THE PROBLEM: Select from the records below every line that has the word "constructor" in it.

RECORDS:
════
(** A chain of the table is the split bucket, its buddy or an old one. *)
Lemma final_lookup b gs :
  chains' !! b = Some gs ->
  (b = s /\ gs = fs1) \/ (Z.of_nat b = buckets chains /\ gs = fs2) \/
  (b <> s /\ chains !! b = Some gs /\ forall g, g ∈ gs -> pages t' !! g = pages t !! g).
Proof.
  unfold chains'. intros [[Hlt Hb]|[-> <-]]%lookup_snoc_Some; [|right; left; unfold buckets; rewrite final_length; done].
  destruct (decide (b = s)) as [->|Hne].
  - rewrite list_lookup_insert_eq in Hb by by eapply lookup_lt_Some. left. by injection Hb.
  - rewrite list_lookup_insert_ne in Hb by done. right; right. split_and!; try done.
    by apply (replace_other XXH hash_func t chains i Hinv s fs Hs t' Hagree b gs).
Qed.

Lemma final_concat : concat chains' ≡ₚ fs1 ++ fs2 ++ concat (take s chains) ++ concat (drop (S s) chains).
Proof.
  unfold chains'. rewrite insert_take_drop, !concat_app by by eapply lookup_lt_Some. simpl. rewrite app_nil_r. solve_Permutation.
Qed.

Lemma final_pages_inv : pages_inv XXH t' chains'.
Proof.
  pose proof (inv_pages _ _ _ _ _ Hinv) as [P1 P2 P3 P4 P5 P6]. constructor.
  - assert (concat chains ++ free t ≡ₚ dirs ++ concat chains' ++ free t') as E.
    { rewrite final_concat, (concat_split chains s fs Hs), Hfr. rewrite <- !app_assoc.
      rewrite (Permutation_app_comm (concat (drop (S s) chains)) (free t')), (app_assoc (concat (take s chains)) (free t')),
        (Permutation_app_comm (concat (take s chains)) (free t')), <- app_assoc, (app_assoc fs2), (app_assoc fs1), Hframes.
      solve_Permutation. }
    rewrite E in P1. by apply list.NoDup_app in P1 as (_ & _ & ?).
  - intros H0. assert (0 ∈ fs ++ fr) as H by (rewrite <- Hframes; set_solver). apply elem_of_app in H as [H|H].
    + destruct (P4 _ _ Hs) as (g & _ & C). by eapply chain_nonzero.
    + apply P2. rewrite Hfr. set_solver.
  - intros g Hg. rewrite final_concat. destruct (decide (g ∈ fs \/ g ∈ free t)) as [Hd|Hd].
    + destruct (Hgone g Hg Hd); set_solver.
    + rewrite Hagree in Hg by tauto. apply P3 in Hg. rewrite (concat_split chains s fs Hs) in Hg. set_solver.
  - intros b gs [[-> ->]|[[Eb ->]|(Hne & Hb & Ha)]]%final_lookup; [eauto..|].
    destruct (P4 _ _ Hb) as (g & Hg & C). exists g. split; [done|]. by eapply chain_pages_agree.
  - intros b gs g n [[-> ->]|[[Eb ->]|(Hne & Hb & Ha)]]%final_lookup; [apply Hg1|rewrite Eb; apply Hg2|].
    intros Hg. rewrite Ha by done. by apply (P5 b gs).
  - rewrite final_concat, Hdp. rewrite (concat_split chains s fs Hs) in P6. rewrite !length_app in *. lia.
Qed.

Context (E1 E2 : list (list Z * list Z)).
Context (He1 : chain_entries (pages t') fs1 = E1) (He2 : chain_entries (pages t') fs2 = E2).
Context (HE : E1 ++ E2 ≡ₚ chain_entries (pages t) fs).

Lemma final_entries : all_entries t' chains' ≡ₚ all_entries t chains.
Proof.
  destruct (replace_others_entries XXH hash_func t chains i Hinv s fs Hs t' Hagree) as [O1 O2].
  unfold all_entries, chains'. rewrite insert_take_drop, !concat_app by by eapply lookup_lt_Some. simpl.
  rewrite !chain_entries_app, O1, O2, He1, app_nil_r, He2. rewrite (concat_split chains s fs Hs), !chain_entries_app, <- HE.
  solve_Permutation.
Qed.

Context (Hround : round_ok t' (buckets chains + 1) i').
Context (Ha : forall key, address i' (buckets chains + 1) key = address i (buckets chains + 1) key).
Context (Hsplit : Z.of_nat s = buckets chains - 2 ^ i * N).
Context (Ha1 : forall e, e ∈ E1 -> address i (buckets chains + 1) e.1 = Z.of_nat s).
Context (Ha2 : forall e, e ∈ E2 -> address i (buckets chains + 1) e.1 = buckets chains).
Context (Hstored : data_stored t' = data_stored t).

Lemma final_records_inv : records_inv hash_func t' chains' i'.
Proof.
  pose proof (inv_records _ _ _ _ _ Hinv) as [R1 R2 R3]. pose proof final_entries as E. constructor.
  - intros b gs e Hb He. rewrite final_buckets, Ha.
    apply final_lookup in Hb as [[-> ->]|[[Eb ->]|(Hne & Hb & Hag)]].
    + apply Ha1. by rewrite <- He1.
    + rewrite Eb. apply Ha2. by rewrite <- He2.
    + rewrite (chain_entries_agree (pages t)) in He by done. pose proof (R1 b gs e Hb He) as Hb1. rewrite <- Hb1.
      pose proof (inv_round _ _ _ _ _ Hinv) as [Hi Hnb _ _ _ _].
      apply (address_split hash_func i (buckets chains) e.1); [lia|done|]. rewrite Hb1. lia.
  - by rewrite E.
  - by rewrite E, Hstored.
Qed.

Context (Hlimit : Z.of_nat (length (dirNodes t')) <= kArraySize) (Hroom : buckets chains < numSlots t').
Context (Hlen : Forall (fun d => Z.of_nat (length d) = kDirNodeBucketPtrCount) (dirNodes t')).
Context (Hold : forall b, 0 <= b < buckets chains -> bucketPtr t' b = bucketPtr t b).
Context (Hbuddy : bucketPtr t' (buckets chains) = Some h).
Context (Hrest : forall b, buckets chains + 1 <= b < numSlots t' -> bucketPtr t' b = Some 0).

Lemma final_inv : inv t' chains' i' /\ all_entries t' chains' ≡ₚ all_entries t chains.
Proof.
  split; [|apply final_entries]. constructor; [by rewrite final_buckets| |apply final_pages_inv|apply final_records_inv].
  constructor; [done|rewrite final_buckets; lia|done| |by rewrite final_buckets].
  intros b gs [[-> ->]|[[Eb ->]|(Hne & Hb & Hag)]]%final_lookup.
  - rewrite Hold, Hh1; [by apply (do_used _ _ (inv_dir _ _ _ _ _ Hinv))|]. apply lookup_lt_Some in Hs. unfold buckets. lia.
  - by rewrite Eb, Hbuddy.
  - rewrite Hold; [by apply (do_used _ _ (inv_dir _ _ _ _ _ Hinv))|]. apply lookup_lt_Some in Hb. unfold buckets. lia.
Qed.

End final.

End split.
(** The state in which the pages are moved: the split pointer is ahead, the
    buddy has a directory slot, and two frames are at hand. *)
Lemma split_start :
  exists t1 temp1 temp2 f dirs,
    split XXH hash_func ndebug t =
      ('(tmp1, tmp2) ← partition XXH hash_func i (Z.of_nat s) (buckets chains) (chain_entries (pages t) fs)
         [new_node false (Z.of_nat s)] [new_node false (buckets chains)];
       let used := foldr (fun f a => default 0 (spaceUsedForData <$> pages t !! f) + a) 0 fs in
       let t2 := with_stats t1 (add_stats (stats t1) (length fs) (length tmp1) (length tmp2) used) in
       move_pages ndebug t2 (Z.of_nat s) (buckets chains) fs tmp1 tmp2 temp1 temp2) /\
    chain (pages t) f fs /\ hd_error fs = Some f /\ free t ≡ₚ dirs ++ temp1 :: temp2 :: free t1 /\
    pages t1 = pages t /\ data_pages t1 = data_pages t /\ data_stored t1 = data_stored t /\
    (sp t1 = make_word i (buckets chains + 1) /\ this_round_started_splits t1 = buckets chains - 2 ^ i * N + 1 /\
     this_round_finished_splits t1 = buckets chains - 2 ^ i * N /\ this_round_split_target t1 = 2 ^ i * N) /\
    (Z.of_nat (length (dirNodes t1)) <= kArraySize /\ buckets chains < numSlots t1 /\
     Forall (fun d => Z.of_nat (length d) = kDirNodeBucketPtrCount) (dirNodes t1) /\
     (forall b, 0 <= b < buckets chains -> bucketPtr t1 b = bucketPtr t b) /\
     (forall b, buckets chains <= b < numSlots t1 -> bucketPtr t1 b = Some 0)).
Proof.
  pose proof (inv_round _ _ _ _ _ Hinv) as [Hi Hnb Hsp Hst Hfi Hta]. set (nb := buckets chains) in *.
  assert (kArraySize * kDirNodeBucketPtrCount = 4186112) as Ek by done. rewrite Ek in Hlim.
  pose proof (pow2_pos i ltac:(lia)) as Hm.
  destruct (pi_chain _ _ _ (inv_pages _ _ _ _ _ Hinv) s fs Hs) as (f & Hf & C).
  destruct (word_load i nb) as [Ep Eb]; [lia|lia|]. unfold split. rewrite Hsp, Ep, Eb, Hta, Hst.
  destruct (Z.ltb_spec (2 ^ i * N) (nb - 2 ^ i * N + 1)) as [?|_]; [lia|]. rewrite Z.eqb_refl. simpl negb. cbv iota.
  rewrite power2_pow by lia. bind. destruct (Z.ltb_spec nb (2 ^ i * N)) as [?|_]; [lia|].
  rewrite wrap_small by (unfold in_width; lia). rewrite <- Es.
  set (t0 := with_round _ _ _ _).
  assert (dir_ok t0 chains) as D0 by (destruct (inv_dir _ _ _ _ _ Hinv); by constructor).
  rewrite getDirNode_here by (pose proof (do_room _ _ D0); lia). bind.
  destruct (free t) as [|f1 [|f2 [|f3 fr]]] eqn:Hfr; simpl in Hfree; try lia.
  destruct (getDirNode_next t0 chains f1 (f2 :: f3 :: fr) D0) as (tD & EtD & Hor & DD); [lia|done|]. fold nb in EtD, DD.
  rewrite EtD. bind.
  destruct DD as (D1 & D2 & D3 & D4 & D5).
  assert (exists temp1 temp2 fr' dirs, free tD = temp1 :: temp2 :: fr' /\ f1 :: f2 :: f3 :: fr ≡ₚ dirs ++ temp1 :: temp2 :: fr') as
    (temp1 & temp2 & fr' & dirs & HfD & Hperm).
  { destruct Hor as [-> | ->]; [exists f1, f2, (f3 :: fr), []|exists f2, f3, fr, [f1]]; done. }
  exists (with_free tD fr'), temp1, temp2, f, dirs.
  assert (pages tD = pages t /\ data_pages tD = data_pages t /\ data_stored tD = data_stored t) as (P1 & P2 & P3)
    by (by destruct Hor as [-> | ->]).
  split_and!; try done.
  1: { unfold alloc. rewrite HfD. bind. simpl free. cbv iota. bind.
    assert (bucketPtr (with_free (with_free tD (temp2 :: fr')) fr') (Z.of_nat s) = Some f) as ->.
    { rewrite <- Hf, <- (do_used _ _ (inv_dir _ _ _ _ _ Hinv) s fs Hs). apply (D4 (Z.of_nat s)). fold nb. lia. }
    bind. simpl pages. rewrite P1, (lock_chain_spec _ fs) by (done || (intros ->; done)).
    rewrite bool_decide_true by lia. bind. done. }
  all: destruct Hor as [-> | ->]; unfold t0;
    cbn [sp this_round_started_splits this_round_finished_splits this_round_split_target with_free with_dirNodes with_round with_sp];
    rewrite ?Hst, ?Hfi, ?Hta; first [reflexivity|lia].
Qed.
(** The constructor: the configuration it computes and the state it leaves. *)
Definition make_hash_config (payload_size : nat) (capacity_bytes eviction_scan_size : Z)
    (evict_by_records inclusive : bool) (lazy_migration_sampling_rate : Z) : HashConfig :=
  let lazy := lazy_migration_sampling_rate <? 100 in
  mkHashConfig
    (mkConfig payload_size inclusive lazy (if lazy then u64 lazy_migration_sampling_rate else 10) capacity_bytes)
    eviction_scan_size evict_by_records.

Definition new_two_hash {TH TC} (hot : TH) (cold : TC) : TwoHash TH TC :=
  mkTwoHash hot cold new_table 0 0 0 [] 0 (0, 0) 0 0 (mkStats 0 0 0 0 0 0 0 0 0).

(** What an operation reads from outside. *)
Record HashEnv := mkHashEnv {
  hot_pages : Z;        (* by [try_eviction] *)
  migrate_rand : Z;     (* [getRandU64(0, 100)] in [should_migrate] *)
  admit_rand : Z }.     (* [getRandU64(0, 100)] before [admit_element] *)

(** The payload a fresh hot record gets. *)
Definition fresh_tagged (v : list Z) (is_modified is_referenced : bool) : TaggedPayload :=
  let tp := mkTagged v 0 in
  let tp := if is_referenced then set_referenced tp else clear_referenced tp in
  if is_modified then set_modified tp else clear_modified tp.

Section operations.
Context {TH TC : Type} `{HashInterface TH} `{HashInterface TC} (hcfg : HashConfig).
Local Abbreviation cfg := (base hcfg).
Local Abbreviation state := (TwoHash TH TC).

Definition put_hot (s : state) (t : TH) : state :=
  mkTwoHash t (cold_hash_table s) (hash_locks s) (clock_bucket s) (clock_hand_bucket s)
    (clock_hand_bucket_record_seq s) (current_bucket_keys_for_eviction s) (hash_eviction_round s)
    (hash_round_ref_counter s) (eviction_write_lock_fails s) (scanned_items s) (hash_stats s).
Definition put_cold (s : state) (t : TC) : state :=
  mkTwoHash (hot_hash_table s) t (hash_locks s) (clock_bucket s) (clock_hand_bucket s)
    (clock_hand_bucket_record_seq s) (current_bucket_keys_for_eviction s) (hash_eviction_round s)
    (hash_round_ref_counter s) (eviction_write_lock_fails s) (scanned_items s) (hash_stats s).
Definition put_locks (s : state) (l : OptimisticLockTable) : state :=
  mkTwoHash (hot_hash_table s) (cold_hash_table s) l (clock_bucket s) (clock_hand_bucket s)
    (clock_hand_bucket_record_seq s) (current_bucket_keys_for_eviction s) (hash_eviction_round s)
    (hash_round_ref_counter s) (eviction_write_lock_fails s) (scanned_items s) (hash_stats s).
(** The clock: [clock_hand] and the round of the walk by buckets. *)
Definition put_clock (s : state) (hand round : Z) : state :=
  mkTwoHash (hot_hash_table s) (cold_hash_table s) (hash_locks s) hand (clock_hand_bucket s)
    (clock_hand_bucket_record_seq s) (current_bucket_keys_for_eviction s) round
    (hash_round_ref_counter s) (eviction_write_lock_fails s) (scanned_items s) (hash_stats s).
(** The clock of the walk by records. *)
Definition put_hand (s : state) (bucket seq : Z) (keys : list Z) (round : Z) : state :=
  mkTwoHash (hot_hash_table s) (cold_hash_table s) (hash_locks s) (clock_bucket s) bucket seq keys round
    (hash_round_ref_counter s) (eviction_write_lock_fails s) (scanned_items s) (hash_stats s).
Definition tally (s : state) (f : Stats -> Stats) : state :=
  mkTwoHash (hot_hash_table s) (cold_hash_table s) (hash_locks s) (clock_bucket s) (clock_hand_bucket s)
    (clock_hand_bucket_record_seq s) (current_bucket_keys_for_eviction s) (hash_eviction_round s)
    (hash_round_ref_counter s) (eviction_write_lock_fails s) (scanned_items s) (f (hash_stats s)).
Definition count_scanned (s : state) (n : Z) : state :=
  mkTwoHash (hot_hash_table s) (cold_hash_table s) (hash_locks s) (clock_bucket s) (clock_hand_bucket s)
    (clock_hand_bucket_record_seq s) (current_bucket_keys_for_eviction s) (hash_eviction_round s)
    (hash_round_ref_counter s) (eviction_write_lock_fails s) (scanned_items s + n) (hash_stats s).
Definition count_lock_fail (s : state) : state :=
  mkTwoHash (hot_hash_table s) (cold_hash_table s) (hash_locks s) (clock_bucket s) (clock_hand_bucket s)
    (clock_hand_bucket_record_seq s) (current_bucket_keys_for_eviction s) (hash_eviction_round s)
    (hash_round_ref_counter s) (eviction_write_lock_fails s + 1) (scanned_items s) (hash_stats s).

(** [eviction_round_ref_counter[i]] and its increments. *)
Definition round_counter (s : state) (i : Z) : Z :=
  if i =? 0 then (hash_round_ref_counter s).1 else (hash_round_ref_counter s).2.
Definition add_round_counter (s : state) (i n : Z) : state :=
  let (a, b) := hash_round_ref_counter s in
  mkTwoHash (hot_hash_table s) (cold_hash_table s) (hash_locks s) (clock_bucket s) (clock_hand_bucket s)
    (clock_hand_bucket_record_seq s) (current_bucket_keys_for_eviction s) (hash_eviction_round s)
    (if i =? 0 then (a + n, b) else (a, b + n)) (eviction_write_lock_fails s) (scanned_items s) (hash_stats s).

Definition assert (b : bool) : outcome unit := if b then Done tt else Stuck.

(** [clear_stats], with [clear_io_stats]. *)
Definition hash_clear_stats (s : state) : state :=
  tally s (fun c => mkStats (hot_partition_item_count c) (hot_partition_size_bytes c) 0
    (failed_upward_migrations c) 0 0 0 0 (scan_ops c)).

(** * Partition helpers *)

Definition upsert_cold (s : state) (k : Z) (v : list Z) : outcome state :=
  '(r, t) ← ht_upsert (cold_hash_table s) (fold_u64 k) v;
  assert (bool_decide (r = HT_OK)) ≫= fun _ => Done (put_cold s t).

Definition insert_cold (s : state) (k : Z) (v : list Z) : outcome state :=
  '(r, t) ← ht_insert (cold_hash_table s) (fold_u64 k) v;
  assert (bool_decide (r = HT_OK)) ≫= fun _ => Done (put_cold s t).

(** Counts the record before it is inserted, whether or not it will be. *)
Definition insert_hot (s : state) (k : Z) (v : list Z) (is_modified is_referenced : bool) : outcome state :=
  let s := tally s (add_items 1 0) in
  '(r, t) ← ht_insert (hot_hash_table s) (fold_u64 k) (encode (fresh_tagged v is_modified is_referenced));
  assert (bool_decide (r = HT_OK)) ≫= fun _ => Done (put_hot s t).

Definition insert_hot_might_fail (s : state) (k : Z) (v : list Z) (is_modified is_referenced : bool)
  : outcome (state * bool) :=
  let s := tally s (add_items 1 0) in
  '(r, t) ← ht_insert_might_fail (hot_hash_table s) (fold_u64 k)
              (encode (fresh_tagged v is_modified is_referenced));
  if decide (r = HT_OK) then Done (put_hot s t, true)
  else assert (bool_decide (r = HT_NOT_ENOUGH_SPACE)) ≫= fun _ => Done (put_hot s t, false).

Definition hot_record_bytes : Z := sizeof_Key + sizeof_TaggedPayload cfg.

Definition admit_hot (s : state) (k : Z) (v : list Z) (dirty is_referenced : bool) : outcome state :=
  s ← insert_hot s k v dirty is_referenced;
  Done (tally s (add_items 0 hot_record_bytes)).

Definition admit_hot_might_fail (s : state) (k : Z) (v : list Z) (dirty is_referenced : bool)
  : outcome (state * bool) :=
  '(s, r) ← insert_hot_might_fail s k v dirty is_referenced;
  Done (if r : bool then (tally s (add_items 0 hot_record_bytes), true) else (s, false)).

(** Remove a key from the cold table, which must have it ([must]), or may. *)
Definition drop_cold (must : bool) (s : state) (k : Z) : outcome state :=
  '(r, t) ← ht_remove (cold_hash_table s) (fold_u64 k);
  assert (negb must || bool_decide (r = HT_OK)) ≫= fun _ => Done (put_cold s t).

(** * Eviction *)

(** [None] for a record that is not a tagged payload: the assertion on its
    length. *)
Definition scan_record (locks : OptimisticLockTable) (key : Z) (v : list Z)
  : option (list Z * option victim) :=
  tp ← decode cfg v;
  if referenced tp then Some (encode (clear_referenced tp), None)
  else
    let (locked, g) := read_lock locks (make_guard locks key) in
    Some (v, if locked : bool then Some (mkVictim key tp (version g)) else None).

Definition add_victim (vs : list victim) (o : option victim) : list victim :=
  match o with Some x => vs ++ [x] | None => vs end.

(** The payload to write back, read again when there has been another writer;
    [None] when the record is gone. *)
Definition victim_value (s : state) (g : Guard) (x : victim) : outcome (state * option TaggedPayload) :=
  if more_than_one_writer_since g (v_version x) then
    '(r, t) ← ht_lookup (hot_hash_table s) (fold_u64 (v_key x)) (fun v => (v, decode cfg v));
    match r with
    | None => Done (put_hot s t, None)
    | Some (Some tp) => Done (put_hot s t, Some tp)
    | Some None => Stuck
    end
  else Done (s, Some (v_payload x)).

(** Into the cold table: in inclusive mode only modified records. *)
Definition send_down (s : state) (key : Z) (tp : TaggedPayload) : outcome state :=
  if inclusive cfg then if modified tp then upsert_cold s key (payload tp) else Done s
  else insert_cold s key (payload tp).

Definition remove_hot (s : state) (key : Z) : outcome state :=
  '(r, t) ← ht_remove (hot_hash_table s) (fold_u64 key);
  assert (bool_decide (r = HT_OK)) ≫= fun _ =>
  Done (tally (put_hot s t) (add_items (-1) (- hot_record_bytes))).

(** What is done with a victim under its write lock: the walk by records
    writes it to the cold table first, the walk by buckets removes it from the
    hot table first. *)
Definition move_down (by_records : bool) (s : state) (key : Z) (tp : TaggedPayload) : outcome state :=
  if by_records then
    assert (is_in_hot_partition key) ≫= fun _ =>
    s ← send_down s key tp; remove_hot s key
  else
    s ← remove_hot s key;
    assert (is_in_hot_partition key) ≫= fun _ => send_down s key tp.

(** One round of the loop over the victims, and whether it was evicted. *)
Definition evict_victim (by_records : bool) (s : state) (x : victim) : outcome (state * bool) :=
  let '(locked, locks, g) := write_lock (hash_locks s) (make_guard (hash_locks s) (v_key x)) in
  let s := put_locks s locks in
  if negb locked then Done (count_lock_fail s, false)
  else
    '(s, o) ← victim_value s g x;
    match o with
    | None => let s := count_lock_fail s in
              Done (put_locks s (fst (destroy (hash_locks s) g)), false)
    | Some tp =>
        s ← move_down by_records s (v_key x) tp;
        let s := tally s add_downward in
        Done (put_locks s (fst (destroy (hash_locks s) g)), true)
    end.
════
RESULT:
  pose proof (inv_pages _ _ _ _ _ Hinv) as [P1 P2 P3 P4 P5 P6]. constructor.
  pose proof (inv_records _ _ _ _ _ Hinv) as [R1 R2 R3]. pose proof final_entries as E. constructor.
  split; [|apply final_entries]. constructor; [by rewrite final_buckets| |apply final_pages_inv|apply final_records_inv].
  constructor; [done|rewrite final_buckets; lia|done| |by rewrite final_buckets].
  assert (dir_ok t0 chains) as D0 by (destruct (inv_dir _ _ _ _ _ Hinv); by constructor).
(** The constructor: the configuration it computes and the state it leaves. *)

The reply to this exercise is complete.